The Brainstorm blog, by Michael Onsando and Brenda Wambui, won the best political blog in the Kenyan Blog Awards 2014 and sees itself as a place “to think deeply, eloquently and critically about Kenya and its relation to the world, from within Kenya.” Beginning in March last year they started producing a quarterly e-journal with the first issue opening up the topic of Kenyan feminisms (the plural being intentional).
The overall impression of When Women Speak is very powerful. The writing is fresh, eloquent and carefully researched, giving multiple perspectives on the oppression of women in modern Kenya. From the ambivalent role of mothers in inequality, to the shocking daily reality of sexual harassment on the streets of Kenya (and this was written 7 months before the infamous attacks that spawned the #MyDressMyChoice furore), to the effect of political violence and the penal system – the catalogue of oppression against women is truly terrible. To read it as a man was a humbling, sobering and troubling experience.

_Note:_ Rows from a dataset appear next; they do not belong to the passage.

(* ===== verification/Skiplist.v ===== *)
(** * The skip list (algorithm/Lsmtree/skiplist.c)

    The memtable of the LSM-tree and the write buffer of the demand-paged FTL are
    skip lists of keys. A node of level [n] is linked on the levels 1 to [n]; the
    header, whose key is larger than all others, closes every level to a cycle.

    The nodes live in a [store]; the random numbers that [getLevel] draws are a
    parameter. Values that [malloc] leaves indeterminate are [None]. The storage of
    keys and value sets, which the list frees, is not modelled; keys are compared
    through the laws of the class [KeyOrder]. *)
From Stdlib Require Import Sorting.Sorted.
From S2P Require Export Prelude Settings Queue.

Local Open Scope Z_scope.

Module Skiplist.

(** ** Data *)

Definition MAX_L : nat := 30.
Definition PROB : Z := 4.
Definition MAXKEYSIZE : Z := 255.
Definition key_max : str_key := Key MAXKEYSIZE (replicate (Z.to_nat MAXKEYSIZE) 255).

(** [KEYLEN(a)]: the key and a [ppa_t]. *)
Definition KEYLEN (a : str_key) : Z := len a + 4.

(** What the list uses of a [value_set]. *)
Record vset := VSet { vlength : Z; bytes : list Z }.

Record snode := SNode {
  ppa : option Z; skey : str_key; slevel : nat; value : option vset; isvalid : option bool;
  links : list (option loc); back : option loc }.

(** The heap, the number of draws of [rand()] so far, and the pages that were
    invalidated. *)
Record store := Store { nodes : gmap loc snode; draws : nat; invalidated : list Z }.

Record skiplist := Skl { level : nat; size : Z; all_length : Z; data_size : Z; header : loc }.

Definition set_links l n := SNode (ppa n) (skey n) (slevel n) (value n) (isvalid n) l (back n).
Definition set_back b n := SNode (ppa n) (skey n) (slevel n) (value n) (isvalid n) (links n) b.
Definition set_data p v b n := SNode p (skey n) (slevel n) v b (links n) (back n).

Definition with_nodes m h := Store m (draws h) (invalidated h).
Definition set_level l s := Skl l (size s) (all_length s) (data_size s) (header s).
(* ===== verification/DemandPage.v ===== *)
(** * Page allocation of the demand-paged FTL
    (algorithm/demand/page.c, dvalue_gc.c)

    [get_tpage] and [get_dpage] hand out translation and data pages from the
    active segments of the two partitions, and collect a segment when a partition
    has no free one left. This file models them for the build with variable-sized
    values, over the partitioned block manager and a device, and shows that they
    implement the classes [Pages] and [DataPages] that the caches and the flush are
    built on.

    Requests complete at once, so that the loops which wait for the reads of a
    collection end immediately. A translation page's content stays in the mapping
    table; the device holds a page of zeros for it. The collection of data pages
    uses the coarse-grained cache. *)
From stdpp Require Import sorting.
From S2P Require Export Prelude Settings Queue MaxHeap BadBlock Lower PosixMemory BlockManager BlockInventory Partition DemandUtil DemandCache DemandFlush.
Import BlockManager Inventory Partition DemandUtil DemandCache DemandFlush.

Local Open Scope Z_scope.

Module DemandPage.

Section ops.
Context `{Sg : Settings} {Q Mp L Qw : Type} `{!FIFO Z Q} `{!IntMap loc Mp} `{!Lower L} `{!FIFO waiter Qw}.

(** The block manager, the device, [d_active], [t_active], [d_reserve],
    [t_reserve] and the grain bitmap. *)
Record dpages := DPages {
  dp_bm : pbm Q Mp; dp_li : L; d_active : option loc; t_active : option loc; d_reserve : loc; t_reserve : loc;
  dp_bits : grain_bitmap }.
Implicit Types s : dpages.

Definition with_bm (b : pbm Q Mp) s := DPages b (dp_li s) (d_active s) (t_active s) (d_reserve s) (t_reserve s) (dp_bits s).
Definition with_li (l : L) s := DPages (dp_bm s) l (d_active s) (t_active s) (d_reserve s) (t_reserve s) (dp_bits s).
Definition with_d (a : option loc) (r : loc) s := DPages (dp_bm s) (dp_li s) a (t_active s) r (t_reserve s) (dp_bits s).
Definition with_t (a : option loc) (r : loc) s := DPages (dp_bm s) (dp_li s) (d_active s) a (d_reserve s) r (dp_bits s).
Definition with_bits (g : grain_bitmap) s := DPages (dp_bm s) (dp_li s) (d_active s) (t_active s) (d_reserve s) (t_reserve s) g.

(** The part of the state that the functions of the base manager work on. *)
Definition base s : bbm_pri Q Mp := pt_bm (dp_bm s).
Definition with_base (p : bbm_pri Q Mp) s := with_bm (Pbm p (pinfo (dp_bm s))) s.

Definition page_create (b : pbm Q Mp) (l : L) (g : grain_bitmap) : res dpages :=
  '(dr, b) ← pbm_pt_get_segment b DATA_S true;
  '(tr, b) ← pbm_pt_get_segment b MAP_S true;
  Ok (DPages b l None None dr tr g).

Definition validate_page s (ppa : Z) : res (Z * dpages) :=
  '(rc, p) ← base_populate_bit (base s) ppa;
  abort_if (rc =? 0) (Ok (rc, with_base p s)).

Definition invalidate_page s (ppa : Z) (type : page_t) : res (Z * dpages) :=
  '(s, ppa) ← match type with
    | DATA => '(rc, g) ← invalidate_grain (dp_bits s) ppa; abort_if (negb (rc =? 0)) (Ok (with_bits g s, G_IDX ppa))
    | MAP => Ok (s, ppa)
    end;
  '(rc, p) ← base_unpopulate_bit (base s) ppa;
  Ok (rc, with_base p s).

(** ** Collecting translation pages *)

(** [for_each_page_in_seg_blocks] *)
Definition seg_pages (bs : blocks) (ks : list Z) : list Z :=
  concat ((λ pg, (λ k, PPAMAKER (ca_at bs k) pg) <$> ks) <$> seqZ 0 _PPB).

(** [gc_table_struct]; [lpa_list] points into the spare area of the page it names. *)
Record gc_table_struct := GcTable { origin : value_set; lpa_list : Z; gt_ppa : Z }.

Fixpoint _do_bulk_read_valid_pages s (ppas : list Z) (type : page_t) : res (list gc_table_struct * dpages) :=
  match ppas with
  | [] => Ok ([], s)
  | ppa :: ppas =>
    v ← base_is_valid_page (base s) ppa;
    if v : bool then
      origin ← inf_get_valueset true None FS_MALLOC_R PAGESIZE;
      '(origin, l) ← low_read (match type with DATA => GCDR | MAP => GCMR end) ppa PAGESIZE origin (dp_li s);
      '(_, s) ← invalidate_page (with_li l s) ppa type;
      '(t, s) ← _do_bulk_read_valid_pages s ppas type;
      Ok (GcTable origin ppa ppa :: t, s)
    else _do_bulk_read_valid_pages s ppas type
  end.

(** The writes of a collection of translation pages; [ts] are the [t_ppa]s. *)
Fixpoint _do_bulk_write_valid_pages s (tbl : list gc_table_struct) (ts : carray Z) : res (dpages * carray Z) :=
  match tbl with
  | [] => Ok (s, ts)
  | t :: tbl =>
    '(r, p) ← base_get_page_num (base s) (t_reserve s);
    let new_ppa := u32 r in
    new_vs ← inf_get_valueset true None FS_MALLOC_W PAGESIZE;
    l ← low_write GCMW new_ppa PAGESIZE new_vs (dp_li s);
    '(_, s) ← validate_page (with_li l (with_base p s)) new_ppa;
    o ← base_get_oob (base s) (lpa_list t);
    lpa ← oob_lpa o 0;
    p ← set_oob true (base s) lpa new_ppa MAP;
    o ← base_get_oob p (lpa_list t);
    lpa ← oob_lpa o 0;
    ts ← ca_set ts lpa new_ppa;
    _do_bulk_write_valid_pages (with_base p s) tbl ts
  end.

Definition tpage_gc s (ts : carray Z) : res (Z * dpages * carray Z) :=
  '(target_seg, b) ← pbm_pt_get_gc_target (dp_bm s) MAP_S;
  '(tbl, s) ← _do_bulk_read_valid_pages (with_bm b s) (seg_pages (base_block (pt_bm b)) (g_blocks target_seg)) MAP;
  '(s, ts) ← _do_bulk_write_valid_pages s tbl ts;
  '(b, l) ← pbm_pt_trim_segment (dp_bm s) MAP_S target_seg (dp_li s);
  let a := t_reserve s in
  '(r, b) ← pbm_change_pt_reserve b MAP_S a;
  Ok (Z.of_nat (length tbl), with_t (Some a) r (with_li l (with_bm b s)), ts).

(** [!active || bm->check_full(bm, active, MASTER_BLOCK)] *)
Definition needs_segment s (active : option loc) : res bool :=
  match active with None => Ok true | Some a => base_check_full (base s) a MASTER_BLOCK end.

Definition get_tpage s (ts : carray Z) : res (Z * dpages * carray Z) :=
  n ← needs_segment s (t_active s);
  '(s, ts) ← (if n : bool then
      gc ← pbm_pt_isgc_needed (dp_bm s) MAP_S;
      if gc : bool then '(_, s, ts) ← tpage_gc s ts; Ok (s, ts)
      else '(a, b) ← pbm_pt_get_segment (dp_bm s) MAP_S false; Ok (with_t (Some a) (t_reserve s) (with_bm b s), ts)
    else Ok (s, ts));
  a ← deref (t_active s);
  '(r, p) ← base_get_page_num (base s) a;
  let ppa := u32 r in
  '(_, s) ← validate_page (with_base p s) ppa;
  Ok (ppa, s, ts).
(* ===== verification/DemandRw.v ===== *)
(** * Requests of the demand-paged FTL (algorithm/demand/rw.c)

    The hash-based build with variable-sized values is a hash table on flash: the
    mapping table has a slot for every logical address, a key's hash gives the
    sequence of slots it may be in, and a slot names the grains of the value that
    is stored there. A flush gives every entry of the write buffer its grains
    ([DemandFlush]), then enters it in the table ([_do_wb_mapping_update]): a free
    slot is taken, a slot of the same key is replaced, and otherwise the next slot
    of the key is tried. Whether a slot has the same key is only known after its
    page was read. A read follows the same slots.

    The translation pages are used through the coarse-grained cache, the page layer
    is that of [DemandPage]. Device requests complete at once: [settle] runs what
    their completion does ([demand_end_req]) before the next turn. *)
From S2P Require Export Prelude Settings Queue MaxHeap BadBlock Lower PosixMemory BlockManager BlockInventory Partition DemandUtil DemandCache Skiplist DemandFlush DemandPage.
Import BlockManager Inventory Partition DemandUtil DemandCache DemandFlush DemandPage.

Local Open Scope Z_scope.

Module DemandRw.

(** ** Data *)

(** An entry of the write buffer ([snode]): key, hash parameters, value and place. *)
Record bentry := BEntry { be_key : str_key; be_h : hash_params; be_w : wentry }.

(** A read request. [hash_params] is NULL until the first attempt; [rq_state] says
    whether [end_req] was called, and with which type. *)
Inductive rstate := Pending | Ended | NotFound.
Record rreq := RReq { rq_key : str_key; rq_h : option hash_params; rq_value : value_set; rq_state : rstate }.

(** ** Waiting for translation pages *)

Section wait.
Context {P Qw : Type} `{!FIFO waiter Qw}.
Implicit Types c : cache P Qw.

(** [free_iparams] *)
Definition drop_jump (w : waiter) c : cache P Qw := with_jumps (delete w (jumps c)) c.

(** *** Completions ([demand_end_req]) *)

(** Reads and writes of translation pages: the one who waits is queued again. *)
Definition end_req_map c (x : Z * option waiter) : res (cache P Qw) :=
  match x with
  | (_, Some (WEntry e)) => '(_, q) ← fifo_enqueue (WEntry e) (DemandCache.wb_retry_q c); Ok (with_retry q (assigned c) c)
  | (_, Some (WReq r)) => Ok (with_retry (DemandCache.wb_retry_q c) (assigned c ++ [r]) c)
  | (_, None) => Err Undefined
  end.
Fixpoint end_reqs c (l : list (Z * option waiter)) : res (cache P Qw) :=
  match l with [] => Ok c | x :: l => c ← end_req_map c x; end_reqs c l end.
Definition settle c : res (cache P Qw) := end_reqs (with_flying [] c) (flying c).

End wait.

Section ops.
Context `{Sg : Settings} {Q Mp L Qw : Type} `{!FIFO Z Q} `{!IntMap loc Mp} `{!Lower L} `{!FIFO waiter Qw}.
#[local] Abbreviation cache := (cache (dpages Q Mp L) Qw).

(** The cache with the page layer and [wb_retry_q]; [wb_master_q], [hash_table],
    [max_try], the collision counters, [wb_flush_size]; the entries and the requests
    by their addresses. The write buffer is a skip list; what is used of it is the
    list of its entries in key order. *)
Record rw := Rw {
  r_c : cache; wb_master_q : Qw; hash_table : d_htable; max_try : Z; r_cnt : carray Z; w_cnt : carray Z;
  wb_flush_size : Z; entries : gmap loc bentry; requests : gmap loc rreq; write_buffer : list loc }.
Implicit Types s : rw.

Definition with_c (c : cache) s :=
  Rw c (wb_master_q s) (hash_table s) (max_try s) (r_cnt s) (w_cnt s) (wb_flush_size s) (entries s) (requests s) (write_buffer s).
Definition with_master (q : Qw) s :=
  Rw (r_c s) q (hash_table s) (max_try s) (r_cnt s) (w_cnt s) (wb_flush_size s) (entries s) (requests s) (write_buffer s).
Definition with_hash (t : d_htable) (n : Z) (r w : carray Z) s :=
  Rw (r_c s) (wb_master_q s) t n r w (wb_flush_size s) (entries s) (requests s) (write_buffer s).
Definition with_buffer (m : gmap loc bentry) (es : list loc) s :=
  Rw (r_c s) (wb_master_q s) (hash_table s) (max_try s) (r_cnt s) (w_cnt s) (wb_flush_size s) m (requests s) es.
Definition with_entry (e : loc) (n : bentry) s := with_buffer (<[e := n]> (entries s)) (write_buffer s) s.
Definition with_request (r : loc) (n : rreq) s :=
  Rw (r_c s) (wb_master_q s) (hash_table s) (max_try s) (r_cnt s) (w_cnt s) (wb_flush_size s) (entries s) (<[r := n]> (requests s)) (write_buffer s).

Historians of feminism talk about the four waves and there are traces of each of these in When Women Speak. The frequent language of ‘patriarchy’ is rooted in the second wave and the term ‘cis-gendered’ (which occurs 3 times) comes from the late third wave (cf. Emma Watson’s recent reference to a gender spectrum) while the whole journal could be said to be characteristic of the digital fourth wave. But the overwhelming impression I got from When Women Speak was of the straightforward concern of first wave feminism – to speak up against the oppression, assault and the humiliation of women.
That the Nairobi Governor slaps the Women’s Representative and nothing happens, that polygamy (but strangely not polyandry) is newly legalised in the 21st century, that a woman can’t walk down a road without fearing abuse and assault – all this should make us furious.
So while I could chose to argue from a biblical standpoint with the definition of patriarchy implicit here and with the LBGT ideology coming through at one or two points, I want to stand in overwhelming sympathy with the basic analysis that Brainstorm has brought out here – that our society is still deeply sick, that women are still being terribly abused, and that women are perfectly capable of expressing all this very clearly and incisively.
This is why, as Alan Purser has put it so clearly in an article reproduced in Conversation Magazine:
In many societies around the world it is the biblical teaching of egalitarianism that most urgently needs to be heard and, when propounded, proves to be sharply counter-cultural.
As Purser goes on to argue, this doesn’t mean that we weaken the Bible’s clear (and wonderful) teaching on difference and complementarity between the genders but at the same time we must carry on emphasising loud and clear the revolutionary and unique message of the Bible that in creation and salvation men and women are completely and utterly equal in status, value and dignity.